Figure 6b presents a comparison between the force measurements obtained from the FBG tactile sensor and the ATI force sensor. It is evident that, within the dynamic force range of [0–1 N], the error obtained through segmented calibration did not exceed 0.07 N, and the sensor exhibited a high linear response, allowing for accurate contact force measurements.
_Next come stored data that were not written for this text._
(** ** Order of two roundings *)

Lemma round_order (N1 D1 mx1 ex1 N2 D2 mx2 ex2 : Z) (lx1 lx2 : location) :
  represents N1 D1 (shr_record_of_loc mx1 lx1) ->
  represents N2 D2 (shr_record_of_loc mx2 lx2) ->
  enough_digits mx1 ex1 -> enough_digits mx2 ex2 ->
  N1 * D2 * 2 ^ (ex1 - Z.min ex1 ex2) <= N2 * D1 * 2 ^ (ex2 - Z.min ex1 ex2) ->
  let E1 := round_exp mx1 ex1 in
  let E2 := round_exp mx2 ex2 in
  E1 < E2 \/
  (E1 = E2 /\
   rne N1 (D1 * 2 ^ (E1 - ex1)) <= rne N2 (D2 * 2 ^ (E2 - ex2))).
Proof.
  intros R1 R2 En1 En2 H E1 E2.
  pose proof (round_exp_enough _ _ En1) as X1.
  pose proof (round_exp_enough _ _ En2) as X2.
  fold E1 in X1. fold E2 in X2.
  destruct R1 as (HD1 & Hm1 & B1 & _). destruct R2 as (HD2 & Hm2 & B2 & _).
  rewrite shr_m_record_of_loc in *.
  destruct En1 as [M1 G1]. destruct En2 as [M2 G2].
  set (c := Z.min ex1 ex2) in *.
  set (d1 := Zdigits2 mx1) in *. set (d2 := Zdigits2 mx2) in *.
  pose proof (Zdigits2_bounds mx1 ltac:(lia)) as Bd1. fold d1 in Bd1.
  pose proof (Zdigits2_bounds mx2 ltac:(lia)) as Bd2. fold d2 in Bd2.
  assert (d1pos : 1 <= d1).
  { destruct mx1; try lia. unfold d1. simpl. lia. }
  assert (d2pos : 1 <= d2).
  { destruct mx2; try lia. unfold d2. simpl. lia. }
  (* magnitudes are ordered *)
  assert (Mag : d1 + ex1 <= d2 + ex2).
  { set (P1 := 2 ^ (ex1 - c)) in *. set (P2 := 2 ^ (ex2 - c)) in *.
    assert (HP1 : 0 < P1) by (apply Z.pow_pos_nonneg; lia).
    assert (HP2 : 0 < P2) by (apply Z.pow_pos_nonneg; lia).
    set (A := 2 ^ (d1 - 1)) in *. set (B := 2 ^ d2) in *.
    assert (S1 : A * D1 <= N1) by nia.
    assert (S2 : N2 < B * D2) by nia.
    assert (S3 : A * D1 * (D2 * P1) <= N1 * D2 * P1) by nia.
    assert (S4 : N2 * D1 * P2 < B * D2 * (D1 * P2)) by nia.
    assert (S5 : (A * P1) * (D1 * D2) < (B * P2) * (D1 * D2)) by lia.
    assert (S6 : A * P1 < B * P2).
    { apply Z.mul_lt_mono_pos_r with (p := D1 * D2); [nia|exact S5]. }
    unfold A, P1, B, P2 in S6.
    rewrite <- !pow_split in S6 by lia.
    apply Z.pow_lt_mono_r_iff in S6; lia. }
  assert (EE : E1 <= E2) by (rewrite X1, X2; apply fexp_mono; lia).
  destruct (Z.eq_dec E1 E2) as [Eq|Ne]; [right; split; [exact Eq|]|left; lia].
  apply rne_mono.
  - assert (0 < 2 ^ (E1 - ex1)) by (apply Z.pow_pos_nonneg; lia). nia.
  - assert (0 < 2 ^ (E2 - ex2)) by (apply Z.pow_pos_nonneg; lia). nia.
  - set (K1 := E1 - ex1). set (K2 := E2 - ex2).
    assert (HK1 : 0 <= K1) by (unfold K1; lia).
    assert (HK2 : 0 <= K2) by (unfold K2; lia).
    set (T := 2 ^ (E1 - c)).
    assert (HT : 0 < T) by (apply Z.pow_pos_nonneg; lia).
    assert (T1 : 2 ^ (ex1 - c) * 2 ^ K1 = T).
    { rewrite <- pow_split by lia. unfold T, K1. f_equal. lia. }
    assert (T2 : 2 ^ (ex2 - c) * 2 ^ K2 = T).
    { rewrite <- pow_split by lia. unfold T, K2. f_equal. lia. }
    assert (HPK1 : 0 < 2 ^ K1) by (apply Z.pow_pos_nonneg; lia).
    assert (HPK2 : 0 < 2 ^ K2) by (apply Z.pow_pos_nonneg; lia).
    apply Z.mul_le_mono_pos_r with (p := T); [exact HT|].
    replace (N1 * (D2 * 2 ^ K2) * T)
      with (N1 * D2 * 2 ^ (ex1 - c) * (2 ^ K1 * 2 ^ K2))
      by (rewrite <- T1; ring).
    replace (N2 * (D1 * 2 ^ K1) * T)
      with (N2 * D1 * 2 ^ (ex2 - c) * (2 ^ K1 * 2 ^ K2))
      by (rewrite <- T2; ring).
    apply Z.mul_le_mono_nonneg_r; [nia|exact H].
Qed.

(** ** Conversion from integers *)

Lemma iter_xO (d m : positive) : Zpos (Pos.iter xO m d) = Zpos m * 2 ^ Zpos d.
Proof.
  induction d as [|d IH] using Pos.peano_ind.
  - simpl. lia.
  - rewrite Pos.iter_succ, Pos2Z.inj_xO, IH, Pos2Z.inj_succ.
    rewrite Z.pow_succ_r by lia. ring.
Qed.

Lemma Zdigits2_shift (m k : Z) :
  0 < m -> 0 <= k -> Zdigits2 (m * 2 ^ k) = Zdigits2 m + k.
Proof.
  intros Hm Hk. pose proof (Zdigits2_bounds m Hm) as B.
  assert (D : 1 <= Zdigits2 m) by (destruct m; try lia; simpl; lia).
  assert (P : 0 < 2 ^ k) by (apply Z.pow_pos_nonneg; lia).
  apply Zdigits2_unique; [|lia].
  replace (Zdigits2 m + k - 1) with (Zdigits2 m - 1 + k) by lia.
  rewrite !pow_split by lia. nia.
Qed.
3.4. Investigation of Dynamic Performance
In FURS, the surgeon first inserts the flexible ureteroscope into the patient’s urethra, then advances it into the bladder. Subsequently, it is navigated from the bladder into the ureter. Due to the narrowness of the ureter, the surgeon must carefully manipulate the ureteroscope to avoid damaging the surrounding tissue. Finally, the ureteroscope is advanced into the renal pelvis and calyx regions of the kidney. In lithotripsy, stones are typically located in the ureter and kidney. Without force-sensing capabilities at the ureteroscope tip, excessive contact force during ureter insertion may damage the tissue, and distinguishing between stones and normal tissue is also challenging. The designed FBG tactile sensor was integrated into the tip of the flexible ureteroscope, and a kidney model was used to simulate the insertion process of the ureteroscope during lithotripsy, as shown in
Figure 7a. The ureter was fabricated using 3D printing, with some protrusions designed on the inner wall to simulate the presence of stones. The force measurement results are shown in
Figure 7b. The first peak represents the force response when contacting the ureter wall, while the subsequent two peaks represent the force response when touching the stones. It can be observed that the contact force was larger when touching the stones, whereas it was smaller in other regions. This verifies that the designed FBG tactile sensor in FURS not only has the capability to differentiate between stones and normal tissue but also protects the ureter wall from damage caused by medical instruments.
4. Conclusions
This work developed an FBG micro-force sensor that can be integrated into the tip of a flexible ureteroscope, with the objective of detecting and distinguishing stones from tissues during FURS lithotripsy procedures. First, the designed sensor has a total diameter of only 1.5 mm, exceeding the size constraints of current force sensors. Second, a flexure structure was designed to resist transverse forces, to enhance axial force sensitivity and mitigate lateral force load interference during force measurements. Comparative modeling and simulation analyses were conducted with several existing sensitivity-enhancing structures, demonstrating the superior performance of the proposed structure. Finally, an experimental calibration platform was established to determine the accuracy and sensitivity of the designed force sensor. Additionally, a simulated lithotripsy experiment was conducted. The sensor was integrated into the ureteroscope tip to conduct object detection experiments. Experimental results showed that the sensor could distinguish between various objects at the ureteroscope tip. The study of the flexible ureteroscope tip based on the FBG force sensor shows significant potential for improving the safety and efficacy of surgical interventions. By integrating advanced fiber-optic sensing technology, robotics, and artificial intelligence, real-time force feedback during surgery enhances the surgeon’s tactile perception and minimizes surgical risks. Future research will further advance the development of multimodal sensing technology, machine learning, and miniaturization, fostering innovation and breakthroughs in the application of FURS.